Increase in revenue receipts in first two months also helps

June 30, 2021 11:24 pm | Updated 11:32 pm IST - NEW DELHI

A worker disinfects an escalator at a shopping mall which will open its doors from tomorrow as the state government announced relaxations on the ongoing lockdown imposed to curb the spread of the Covid-19 coronavirus, in Kolkata on June 15, 2021. (Photo by Dibyangshu SARKAR / AFP)

A worker disinfects an escalator at a shopping mall which will open its doors from tomorrow as the state government announced relaxations on the ongoing lockdown imposed to curb the spread of the Covid-19 coronavirus, in Kolkata on June 15, 2021. (Photo by Dibyangshu SARKAR / AFP)

India’s fiscal deficit in the first two months of 2021-22 stood at 8.2% of the Budget target with revenue receipts rising even as spending contracted by the end of May, data released by the Controller General of Accounts on Wednesday show.

Economists said capital spending contracted by 41% in May after a sharp uptick in April, indicating that State-level restrictions during the second wave of the pandemic had hurt economic activity. They, however, cautioned against interpreting the outcomes over April and May.

“Benefitting from a jump in tax and non-tax receipts amidst a contraction in revenue expenditure, the Government of India’s fiscal deficit was limited to ₹1.2 lakh crore in April-May 2021, less than 30% of last-year’s level of ₹4.7 lakh crore during the nationwide lockdown,” Aditi Nayar, chief economist at ICRA, wrote in a note.

Sunil Kumar Sinha, India Ratings’ principal economist, said the revenue and expenditure trends of the first two months were unlikely to provide any clarity on the year’s fiscal deficit.

“April and May 2020 were unusual months due to the nationwide lockdown and again April and May 2021 witnessed regional/local lockdowns resulting in loss of economic activities and revenue generation. Further, the change in the Reserve Bank of India’s accounting year to April-March from July-June has advanced the release of its dividend payment to government. As a result, non-tax revenue collections have already reached 47.9% of this year’s Budget estimates,” Mr. Sinha said.
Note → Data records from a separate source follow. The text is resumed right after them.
(** C6, as the code has it.  For a heading, body or bold element the
    estimator takes [max(1, len(text) * font_size // 692 + 1)] lines, in
    Python's numbers, with the font size of the class, and puts them in
    [lines * (font_size + gap) + trailing]; the renderer of the class,
    whenever it returns, returns the same formula, with the same font
    size, gap and trailing gap, on the lines it wrapped. *)
Theorem estimate_text_element
    (stringWidth : str -> str -> Q -> Q) (path_exists : str -> bool)
    (ImageReader : str -> str + (Z * Z)) (get_lexer_by_name : str -> bool)
    (element : Element) (text : str) (key : SizeKey) (factor : SizeFactor)
    (gap trailing : Z) :
  text_class element = Some (text, key, factor, gap, trailing) ->
  (forall theme : PyTheme,
     let font_size := class_size_py theme key factor in
     let lines :=
       py_max (PyInt 1)
         (py_add (py_floordiv (py_mul (py_len text) font_size) (PyInt 692))
            (PyInt 1)) in
     _estimate_element_height_py element theme
     = py_add (py_mul lines (py_add font_size (PyInt gap)))
         (PyInt trailing))
  /\ (forall (theme : Theme) fuel x y cv height cv',
        render stringWidth path_exists ImageReader get_lexer_by_name
          fuel element x y theme cv
        = Ok (height, cv') ->
        let font_size := class_size theme key factor in
        exists font_name,
          height
          = text_height
              (Z.of_nat (List.length
                 (wrap_text stringWidth text font_name font_size
                    get_available_width)))
              font_size (inject_Z gap) (inject_Z trailing)).
Proof.
  intro Hclass.
  destruct element; try discriminate; cbn in Hclass;
    injection Hclass as <- <- <- <- <-;
    (split; [intro theme; reflexivity|]);
    intros theme fuel x y cv height cv' Hrun; cbn [render] in Hrun;
    unfold Head1_render, Head2_render, Head3_render, BodyText_render,
      Bold_render in Hrun;
    match type of Hrun with
    | render_text ?sw ?f ?s ?c ?g ?t ?txt ?x ?y ?cv = _ =>
        destruct (render_text_height sw f s c g t txt x y cv) as [cv1 H];
        rewrite H in Hrun; injection Hrun as <- _;
        exists f; reflexivity
    end.
Qed.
Ms. Nayar said the RBI’s dividend and the prepayment of Food Corporation of India’s liabilities of about ₹1 lakh crore last year, had created a cushion of ₹1.5-1.6 lakh crore, which would be able to cover the costs of free foodgrains, higher fertiliser subsidies and the relief measures announced by the government on Monday.

“We do not foresee a material undershooting of the targeted tax collections, even with some eventual reduction in excise duty on fuels,” she said, adding that the ₹1.75 lakh crore disinvestment plan’s outcomes would play a key role in determining the extent by which this year’s ₹15.1 lakh crore fiscal deficit target, or 6.7% of estimated GDP, would likely be missed.